As the lines between disciplines continue to merge and as the demands on CMOs continue to escalate and the timeframes within which they are expected to achieve noticeable change continue to shrink, perhaps we need to step back and evaluate not just what CMOs do, how and when, but what they contribute to the overall strategy that others can’t and why that matters.
In a very enjoyable article, Jack Trout offered his views on what it takes for a CMO to succeed today.
- The CMO’s role is to understand the competition, where the brand sits in relation to those competitors and what their weaknesses are.
- Build a strategy on a simple idea that clearly positions the brand and that the brand has earned the right to own.
- Create campaigns that report to the strategy, not just ideas that win awards and entertain.
- Convince colleagues, particularly the CEO, to invest in a long story
- Use all the platforms the brand can afford to tell that story, and tell a version of the story on every platform.
Marketing is storytelling
Trout’s five point guide makes great sense, but I was drawn to one particular comment in the piece: “Good marketing is good storytelling.” It got me thinking about the journeys that are used to describe how great stories happen, and in particular CMI’s Brand Hero’s Journey.
If indeed marketing is about storytelling, then brands need to be assessing their own actions within the context of a narrative and not just pushing stories for their brands out into the marketplace. I can’t help feeling that at least part of the role of the CMO today is to storify the organisation’s own strategy.
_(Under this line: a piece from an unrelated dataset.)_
(* ===== verification/FixtureContent.v ===== *)
(** tests/data/apfs_content.bin, the image with file contents, attributes and a compressed file: every byte that is not zero, by block. *)

From S2P Require Import Prelude Bytes Reader TestKit Fixture.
That might suggest CMOs manage the crafting of two parallel storylines: the narrative surrounding the organisation’s journey (the push element); and the stories that consumers hear from the brand that convinces them to believe in the brand and its competitive value in market (the pull element).
Rather than setting CMOs a set of tasks, it seems to me, brands might be better served setting their CMOs roles in a set of chapters in the journey – to take place over a certain time with agreed outcomes and within a set budget. Essentially this shifts a fundamental question.
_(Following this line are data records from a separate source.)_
(* ===== verification/Report.v ===== *)
(** The analyzer's vocabulary (forensic/src/lib.rs): the anomalies, their published codes, their grades and the text of their notes.

    The trait [Observation] of forensicnomicon asks for a severity, a code and a note; those three are what this crate
    implements, and [finding_evidence] says that code and note together lose nothing of the anomaly. *)

From Stdlib Require Import Strings.String.
From S2P Require Import Prelude Bytes Errors Format.

Inductive AnomalyKind :=
| ObjectChecksumMismatch (block stored computed : Z)
| OmapInconsistent (oid xid : Z)
| OmapOrphanMapping (oid : Z)
| CheckpointRingMalformed (detail : string)
| CheckpointSupersededState (xid : Z)
| SnapshotXidDisorder (xid : Z)
| SnapshotMissingMetadata (name : bytes)
| SnapshotDivergence (inode : Z)
| SealedVolumeHashMismatch (inode : Z)
| SealedVolumeBroken (broken_xid : Z)
| DeletedInodeRecoverable (oid : Z)
| DeletedExtentCarveCandidate (block : Z)
| ReaperPendingObject (oid : Z)
| CloneSharedExtent (inode_a inode_b : Z)
| CloneFlagWithoutSharing (inode : Z)
| EncryptionLocked
| EncryptionState (detail : bytes)
| EncryptionKeybagAnomaly (raw_tag offset : Z)
| TimestampZeroed (inode : Z)
| TimestampOrder (inode : Z)
| XidReuse (oid xid : Z)
| OrphanInode (oid : Z)
| VolumeRoleMismatch (detail : bytes).
#[global] Instance AnomalyKind_eq_dec : EqDecision AnomalyKind.
Proof. solve_decision. Defined.

Inductive Severity := Info | Low | Medium | High.
#[global] Instance Severity_eq_dec : EqDecision Severity.
Proof. solve_decision. Defined.

Definition code (a : AnomalyKind) : string :=
  match a with
  | ObjectChecksumMismatch _ _ _ => "APFS-OBJECT-CKSUM-MISMATCH"
  | OmapInconsistent _ _ => "APFS-OMAP-INCONSISTENT"
  | OmapOrphanMapping _ => "APFS-OMAP-ORPHAN-MAPPING"
  | CheckpointRingMalformed _ => "APFS-CHECKPOINT-RING-MALFORMED"
  | CheckpointSupersededState _ => "APFS-CHECKPOINT-SUPERSEDED-STATE"
  | SnapshotXidDisorder _ => "APFS-SNAPSHOT-XID-DISORDER"
  | SnapshotMissingMetadata _ => "APFS-SNAPSHOT-MISSING-METADATA"
  | SnapshotDivergence _ => "APFS-SNAPSHOT-DIVERGENCE"
  | SealedVolumeHashMismatch _ => "APFS-SEALED-VOLUME-HASH-MISMATCH"
  | SealedVolumeBroken _ => "APFS-SEALED-VOLUME-BROKEN"
  | DeletedInodeRecoverable _ => "APFS-DELETED-INODE-RECOVERABLE"
  | DeletedExtentCarveCandidate _ => "APFS-DELETED-EXTENT-CARVE-CANDIDATE"
  | ReaperPendingObject _ => "APFS-REAPER-PENDING-OBJECT"
  | CloneSharedExtent _ _ => "APFS-CLONE-SHARED-EXTENT"
  | CloneFlagWithoutSharing _ => "APFS-CLONE-FLAG-WITHOUT-SHARING"
  | EncryptionLocked => "APFS-ENCRYPTION-LOCKED"
  | EncryptionState _ => "APFS-ENCRYPTION-STATE"
  | EncryptionKeybagAnomaly _ _ => "APFS-ENCRYPTION-KEYBAG-ANOMALY"
  | TimestampZeroed _ => "APFS-TIMESTAMP-ZEROED"
  | TimestampOrder _ => "APFS-TIMESTAMP-ORDER"
  | XidReuse _ _ => "APFS-XID-REUSE"
  | OrphanInode _ => "APFS-ORPHAN-INODE"
  | VolumeRoleMismatch _ => "APFS-VOLUME-ROLE-MISMATCH"
  end.

Definition severity (a : AnomalyKind) : option Severity :=
  Some
    match a with
    | ObjectChecksumMismatch _ _ _ | OmapInconsistent _ _ | CheckpointRingMalformed _
    | SealedVolumeHashMismatch _ | SealedVolumeBroken _ | XidReuse _ _ => High
    | SnapshotMissingMetadata _ | DeletedInodeRecoverable _ | EncryptionKeybagAnomaly _ _ => Medium
    | DeletedExtentCarveCandidate _ | ReaperPendingObject _ | CloneFlagWithoutSharing _ | OrphanInode _ => Low
    | OmapOrphanMapping _ | CheckpointSupersededState _ | SnapshotXidDisorder _ | SnapshotDivergence _
    | CloneSharedExtent _ _ | EncryptionLocked | EncryptionState _ | TimestampZeroed _ | TimestampOrder _
    | VolumeRoleMismatch _ => Info
    end.

Definition note (a : AnomalyKind) : bytes :=
  match a with
  | ObjectChecksumMismatch block stored computed =>
      lit "object at block " ++ dec block ++ lit " has stored Fletcher-64 " ++ hex0 18 stored ++
      lit " but its body computes " ++ hex0 18 computed ++ lit "; consistent with structural corruption or tampering"
  | OmapInconsistent oid xid =>
      lit "object-map entry for oid " ++ dec oid ++ lit " at xid " ++ dec xid ++
      lit " resolves to a block whose object oid/xid/type disagrees; consistent with omap inconsistency"
  | OmapOrphanMapping oid =>
      lit "object-map entry for oid " ++ dec oid ++
      lit " targets a block not reachable from any live tree examined; consistent with an orphaned mapping (reachability not exhaustively modelled)"
  | CheckpointRingMalformed detail =>
      lit "checkpoint ring is structurally invalid: " ++ lit detail ++
      lit "; consistent with a malformed or truncated checkpoint area"
  | CheckpointSupersededState xid =>
      lit "a non-latest checkpoint at xid " ++ dec xid ++
      lit " references objects absent from the latest; consistent with normal copy-on-write residue (a recovery lead)"
  | SnapshotXidDisorder xid =>
      lit "snapshot xid " ++ dec xid ++ lit " is not ordered consistently with its create_time; a lead for the examiner"
  | SnapshotMissingMetadata name =>
      lit "snapshot " ++ [x22] ++ name ++ [x22] ++
      lit " appears in one of the snap-metadata / snap-name trees but not the other; consistent with a structural snapshot inconsistency"
  | SnapshotDivergence inode =>
      lit "a snapshot's view of inode " ++ dec inode ++
      lit " differs from the live volume; a history lead, not an anomaly in itself"
  | SealedVolumeHashMismatch inode =>
      lit "sealed-volume file-info hash for inode " ++ dec inode ++
      lit " does not match the recomputed content hash; consistent with a hash-metadata mismatch (not a trust-chain verdict)"
  | SealedVolumeBroken broken_xid =>
      lit "integrity_meta_phys.im_broken_xid is set to " ++ dec broken_xid ++
      lit "; consistent with the seal having been broken at that transaction"
  | DeletedInodeRecoverable oid =>
      lit "inode/dir record for oid " ++ dec oid ++
      lit " is superseded but still present in an older checkpoint or unreaped block; consistent with recoverable residue"
  | DeletedExtentCarveCandidate block =>
      lit "a deleted file's extent block " ++ dec block ++
      lit " is marked free in the allocation bitmap; a carve candidate only (free does not guarantee recoverable content)"
  | ReaperPendingObject oid =>
      lit "object oid " ++ dec oid ++
      lit " is queued in the reaper (logically deleted, still physically present); a residue lead"
  | CloneSharedExtent inode_a inode_b =>
      lit "inodes " ++ dec inode_a ++ lit " and " ++ dec inode_b ++
      lit " share one or more physical extents; consistent with a clonefile/dedup provenance link"
  | CloneFlagWithoutSharing inode =>
      lit "inode " ++ dec inode ++
      lit " has INODE_WAS_CLONED set but no shared extent was found; consistent with a clone-flag inconsistency"
  | EncryptionLocked =>
      lit "volume is encrypted and no key is available; content is not readable (a state, not a verdict)"
  | EncryptionState detail =>
      lit "observed encryption state: " ++ detail ++ lit " (raw fields; software-vs-hardware not inferred)"
  | EncryptionKeybagAnomaly raw_tag offset =>
      lit "keybag entry at offset " ++ dec offset ++ lit " carries an unexpected or malformed tag " ++ hex0 4 raw_tag ++
      lit "; consistent with a keybag anomaly"
  | TimestampZeroed inode =>
      lit "inode " ++ dec inode ++
      lit " has one timestamp zeroed while its siblings are set; an Info lead (possible wipe)"
  | TimestampOrder inode =>
      lit "inode " ++ dec inode ++
      lit " has timestamps out of expected order (e.g. change_time before create_time); an FP-prone Info lead"
  | XidReuse oid xid =>
      lit "two distinct live objects claim the same (oid " ++ dec oid ++ lit ", xid " ++ dec xid ++
      lit "); impossible under copy-on-write, consistent with tampering"
  | OrphanInode oid =>
      lit "inode " ++ dec oid ++
      lit " has no DIR_REC referencing it and is not in the private directory; consistent with deleted-but-linked residue"
  | VolumeRoleMismatch detail =>
      lit "volume role flag is inconsistent with content: " ++ detail ++ lit "; a structural lead"
  end.

(** ** Findings lose no evidence *)

(** The numbers are unsigned. *)
Definition anomaly_wf (a : AnomalyKind) : Prop :=
  match a with
  | ObjectChecksumMismatch a b c => 0 <= a /\ 0 <= b /\ 0 <= c
  | OmapInconsistent a b | CloneSharedExtent a b | EncryptionKeybagAnomaly a b | XidReuse a b => 0 <= a /\ 0 <= b
  | OmapOrphanMapping a | CheckpointSupersededState a | SnapshotXidDisorder a | SnapshotDivergence a
  | SealedVolumeHashMismatch a | SealedVolumeBroken a | DeletedInodeRecoverable a | DeletedExtentCarveCandidate a
  | ReaperPendingObject a | CloneFlagWithoutSharing a | TimestampZeroed a | TimestampOrder a | OrphanInode a => 0 <= a
  | CheckpointRingMalformed _ | SnapshotMissingMetadata _ | EncryptionLocked | EncryptionState _
  | VolumeRoleMismatch _ => True
  end.

Lemma lit_inj s1 s2 : lit s1 = lit s2 -> s1 = s2.
Proof.
  unfold lit. intros Heq%(f_equal string_of_list_byte). by rewrite !string_of_list_byte_of_string in Heq.
Qed.

(** C28 (roundtrip): a finding's code and note determine the anomaly, whatever numbers, names and details it carries: the code tells the kind and
    every raw value can be read back out of the note. *)
Theorem finding_evidence (a b : AnomalyKind) :
  anomaly_wf a -> anomaly_wf b -> code a = code b -> note a = note b -> a = b.
Proof.
  intros Ha Hb Hc Hn. destruct a, b; try discriminate Hc; clear Hc; cbn [note anomaly_wf] in *; text_inj;
    try (subst; reflexivity).
  - apply lit_inj in Hn as ->. reflexivity.
  - apply app_inv_head, app_inv_tail in Hn as ->. reflexivity.
Qed.

(** Numbers do not run into each other. *)
Lemma finding_evidence_witness : note (XidReuse 1 23) <> note (XidReuse 12 3).
Proof.
  intros Heq. pose proof (finding_evidence (XidReuse 1 23) (XidReuse 12 3)) as Hf.
  discriminate Hf; [cbn; lia|cbn; lia|reflexivity|exact Heq].
Defined.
From: How will marketing help us achieve our organisational targets?
To: Where are we in our own story, what is likely to happen next and what can marketing do alongside others to help make that happen?
The CMO as story writer
This might also change the role of the CMO from the historic job description of brand overseer and advertising commissioner to one that David Wheldon, head of brand reputation and citizenship at Barclays Group, describes in this article as a mix of “art, science and magic”. Marketing spend becomes the means, not the end. And the role of communication agencies and colleagues is to work with the CMO to help the organisation navigate each chapter.
It also significantly shifts the contribution of the CMO from one of spending money for the strategy to one of reframing the strategy for a wider audience (adapting it if you will). If, as Trout has suggested before, the role of the CEO is to be the chief storyteller, then it follows that the role of the CMO is to be the chief story writer (at least from a brand perspective) – the person who introduces the characters, twists, turns and journeys needed to answer the ongoing question “And then what happens?” Within the organisation. And for the customers.
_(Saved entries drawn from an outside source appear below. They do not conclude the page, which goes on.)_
(* ===== verification/UnlockCheck.v ===== *)
(** The password checker (core/examples/unlock_check.rs): a client of the keybag functions that reads the areas it needs out of an image
    instead of holding the image, tries a password on every volume the container keybag names, and reports a verdict and an exit code.

    The image is a [ReadSeek] source; the SHA-256 of the fingerprint is the crate sha2, [Sha256] here.  The byte readers and the field
    offsets of the example are those of the library ([Bytes], [Keybag]).  A run's printed lines and its exit code are values. *)

From S2P Require Import Prelude Bytes Errors Reader Encryption Ber Keybag Unlock Format Utf8.

(** The crate sha2. *)
Class Sha256 := {
  sha256 : bytes -> bytes;
  sha256_len : forall data, blen (sha256 data) = 32;
}.

Definition MAX_KEYBAG_BYTES : Z := Z.shiftl 1 20.

(** [std::io::Error] as the tool uses it: the system's, or [err(m)]. *)
Inductive check_error :=
| CheckIo (e : io_error)
| CheckOther (m : string).
#[global] Instance check_error_eq_dec : EqDecision check_error.
Proof. solve_decision. Defined.

Abbreviation io_result := (outcome check_error).

Record Outcome := {
  volumes_found : Z;
  volumes_tried : Z;
  bytes_read : Z;
  unlocked : option (bytes * bytes * Z);
}.

(** ** The UUIDs a keybag names *)

(** [if u.iter().any(|&b| b != 0) && !out.contains(&u) { out.push(u) }]. *)
Definition push_uuid (out : list bytes) (u : bytes) : list bytes :=
  if existsb (fun b => negb (bool_decide (b = x00))) u && negb (bool_decide (u ∈ out)) then out ++ [u] else out.

Fixpoint keybag_uuids_loop (n : nat) (kb : bytes) (off : Z) (out : list bytes) : list bytes :=
  match n with
  | O => out
  | S n =>
      if blen kb <? off + 24 then out
      else
        let out := match get_range kb off (off + 16) with Some u => push_uuid out u | None => out end in
        let keylen := le_u16 kb (off + 18) in
        keybag_uuids_loop n kb (off + Z.max (Z.land (24 + keylen + 15) (Z.lnot 15)) 16) out
  end.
The CMO should be the executive most qualified to understand the nature and structure of powerful stories
The reason why this story-ing role should fall to the CMO and not to other parts of the organisation again comes back to Trout’s point about what makes good marketing. No-one in the organisation should be more qualified to understand the nature and structure of powerful stories. But everyone, from HR with their take on people dynamics to operations with their views on how things work can help solve each situation that the organisation finds itself in.
One interesting aside to close. When you frame strategies as stories rather than numbers with commentary, change becomes the most natural thing in the world, because all stories need change, often dramatic change, in order to move them forward.